(Stored data entries)
==================================================

(** X4: the keys of the produced elements are pairwise different, and
    [text-end] can only be the key of the last one. *)
Theorem renderMathInline_keys_unique content :
  exists elements,
    renderMathInline content = Some elements
    /\ NoDup (map node_key elements)
    /\ forall before_ e after_,
         elements = before_ ++ e :: after_ ->
         node_key e = key_text_end -> after_ = [].
Proof.
  destruct (render_layout content) as (items & tail & _ & _ & _ & R).
  exists (layout_spans 0 items tail). split; [exact R|].
  split; [apply layout_spans_keys|].
  generalize 0. clear R. induction items as [|it items IH]; intros i.
  - simpl. destruct tail; simpl; intros [|x l] e after_ E K;
      try discriminate; try (destruct l; discriminate).
    now injection E.
  - intros before_ e after_ E K. simpl in E.
    assert (Step : forall pre,
               Forall (fun x => node_key x <> key_text_end) pre ->
               forall b, pre ++ layout_spans (S i) items tail
                         = b ++ e :: after_ -> after_ = []).
    { induction pre as [|x pre IHp]; intros Fp b Eb.
      - simpl in Eb. eapply IH; eassumption.
      - inversion Fp; subst. destruct b as [|y b].
        + simpl in Eb. injection Eb as -> _. contradiction.
        + simpl in Eb. injection Eb as _ Eb. eapply IHp; eassumption. }
    rewrite app_assoc in E. eapply Step; [|exact E].
    apply Forall_app; split.
    + destruct (before it); repeat constructor. discriminate.
    + destruct (math_body it), (kind it); repeat constructor; discriminate.
Qed.

Lemma layout_spans_settled i items tail :
  forallb scanned_item items = true ->
  count_dollar tail <= 1 ->
  forallb settled_node (layout_spans i items tail) = true.
Proof.
  revert i. induction items as [|it items IH]; intros i N C; simpl.
  - destruct tail; [reflexivity|]. simpl. rewrite andb_true_r.
    now apply Nat.leb_le.
  - simpl in N. apply andb_true_iff in N as [Ni N].
    unfold scanned_item in Ni. apply andb_true_iff in Ni as [Nb Nm].
    rewrite !forallb_app, IH by assumption. rewrite andb_true_r.
    apply andb_true_iff; split.
    + revert Nb. destruct (before it); [reflexivity|].
      intros Nb. simpl text_span. cbn [forallb settled_node].
      now rewrite Nb.
    + revert Nm. destruct (math_body it), (kind it); try reflexivity.
      intros Nm. cbn [math_span forallb settled_node]. now rewrite Nm.
Qed.

(** X6: dollars survive only where a delimiter was left unmatched: a
    text span before a match and an inline math body hold no dollar, and
    the text span after the last match holds at most one. *)
Theorem renderMathInline_dollars content :
  exists elements,
    renderMathInline content = Some elements
    /\ forallb settled_node elements = true.
Proof.
  destruct (render_layout content) as (items & tail & _ & N & C & R).
  exists (layout_spans 0 items tail). split; [exact R|].
  now apply layout_spans_settled.
Qed.

(** *** Texts written as a layout *)

Lemma scan_finish fuel content li mi els :
  exec content li = None ->
  option_map (finish content) (scan fuel content li mi els)
  = Some (els ++ text_span key_text_end (skipn li content)).
Proof.
  intros E. rewrite scan_done by assumption. simpl. f_equal.
  destruct (Nat.ltb_spec li (length content)) as [Lt|Ge].
  - unfold slice_from. destruct (skipn li content) eqn:Sk; [|reflexivity].
    apply (f_equal (@length _)) in Sk. rewrite length_skipn in Sk.
    simpl in Sk. lia.
  - rewrite skipn_all2 by lia. simpl. now rewrite app_nil_r.
Qed.

Lemma match_at_typeset k body rest :
  no_dollar body = true -> body <> [] ->
  exists a,
    match_at (delimiter k ++ body ++ delimiter k ++ rest) = Some a
    /\ whole a = delimiter k ++ body ++ delimiter k
    /\ groups_of k body a.
Proof.
  intros N E. destruct k; eexists.
  - split; [apply (@match_at_block body rest N)|]. split; [reflexivity|].
    split; reflexivity.
  - split; [apply (@match_at_inline body rest N E)|]. split; [reflexivity|].
    split; reflexivity.
Qed.

Lemma scan_typeset tail items :
  forallb typeset_item items = true ->
  no_dollar tail = true ->
  forall fuel content li mi els,
    skipn li content = layout_text items tail ->
    length content - li <= fuel ->
    option_map (finish content) (scan fuel content li mi els)
    = Some (els ++ layout_spans mi items tail).
Proof.
  intros T N. induction items as [|it items IH];
    intros fuel content li mi els Sk F.
  - change (layout_text [] tail) with tail in Sk.
    rewrite scan_finish, Sk; [reflexivity|].
    unfold exec. rewrite Sk. apply search_none.
    pose proof (proj2 (count_dollar_no_dollar tail) N). lia.
  - simpl in T. apply andb_true_iff in T as [Ti T].
    unfold typeset_item in Ti.
    apply andb_true_iff in Ti as [Ti Te].
    apply andb_true_iff in Ti as [Tb Tm].
    assert (Ne : math_body it <> [])
      by (destruct (math_body it); [discriminate | congruence]).
    assert (Sk' : skipn li content
                  = before it
                    ++ delimiter (kind it) ++ math_body it
                    ++ delimiter (kind it) ++ layout_text items tail).
    { rewrite Sk. unfold layout_text, item_text. simpl.
      now rewrite <- !app_assoc. }
    destruct (@match_at_typeset (kind it) (math_body it)
                (layout_text items tail) Tm Ne) as (a & M & W & G).
    assert (E : exec content li
                = Some {| index := li + length (before it); groups := a |}).
    { unfold exec. rewrite Sk', search_no_dollar by assumption.
      now apply search_hit. }
    pose proof (exec_bounds _ _ E) as [B1 B2].
    destruct fuel as [|fuel]; [lia|].
    rewrite (@scan_step fuel _ _ mi els _ E).
    rewrite (@loop_body_exact content li (before it) _ mi els a
               (kind it) (math_body it) Sk' G).
    rewrite IH; [simpl; now rewrite <- !app_assoc | exact T | | lia].
    unfold end_index. cbn [index groups]. rewrite W.
    rewrite <- Nat.add_assoc, Nat.add_comm, <- skipn_skipn, Sk'.
    replace (before it ++ delimiter (kind it) ++ math_body it
             ++ delimiter (kind it) ++ layout_text items tail)
      with (before it
            ++ (delimiter (kind it) ++ math_body it ++ delimiter (kind it))
            ++ layout_text items tail)
      by now rewrite <- !app_assoc.
    apply skipn_two.
Qed.

(** X1: a text written as math segments with non-empty bodies, each
    after a stretch of plain text, and a plain rest, none of them with a
    dollar, is rendered as exactly these pieces: a text span for each
    non-empty stretch, a block or inline element for each segment
    according to its delimiter, numbered in order, and a last text span
    for the rest. *)
Theorem typeset_text_rendered items tail :
  forallb typeset_item items = true ->
  no_dollar tail = true ->
  renderMathInline (layout_text items tail)
  = Some (layout_spans 0 items tail).
Proof.
  intros T N. unfold renderMathInline.
  apply (@scan_typeset tail items T N); [reflexivity | lia].
Qed.

Lemma typeset_text_rendered_witness :
  forallb typeset_item
    [{| before := js "Area "; kind := inline_math; math_body := js "x^2" |};
     {| before := []; kind := block_math; math_body := js "y" |}] = true
  /\ renderMathInline (js "Area $x^2$$$y$$.")
     = Some [span (key_text 0) (js "Area ");
             InlineMath (key_inline 0) (js "x^2");
             BlockMath (key_block 1) (js "y");
             span key_text_end (js ".")].
Proof.
  split; [reflexivity|].
  exact (@typeset_text_rendered
           [{| before := js "Area "; kind := inline_math;
               math_body := js "x^2" |};
            {| before := []; kind := block_math; math_body := js "y" |}]
           (js ".") eq_refl eq_refl).
Defined.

==================================================

What is expected:
State, as a bare number, how many lines of the records above include "last".

Exercise result:
3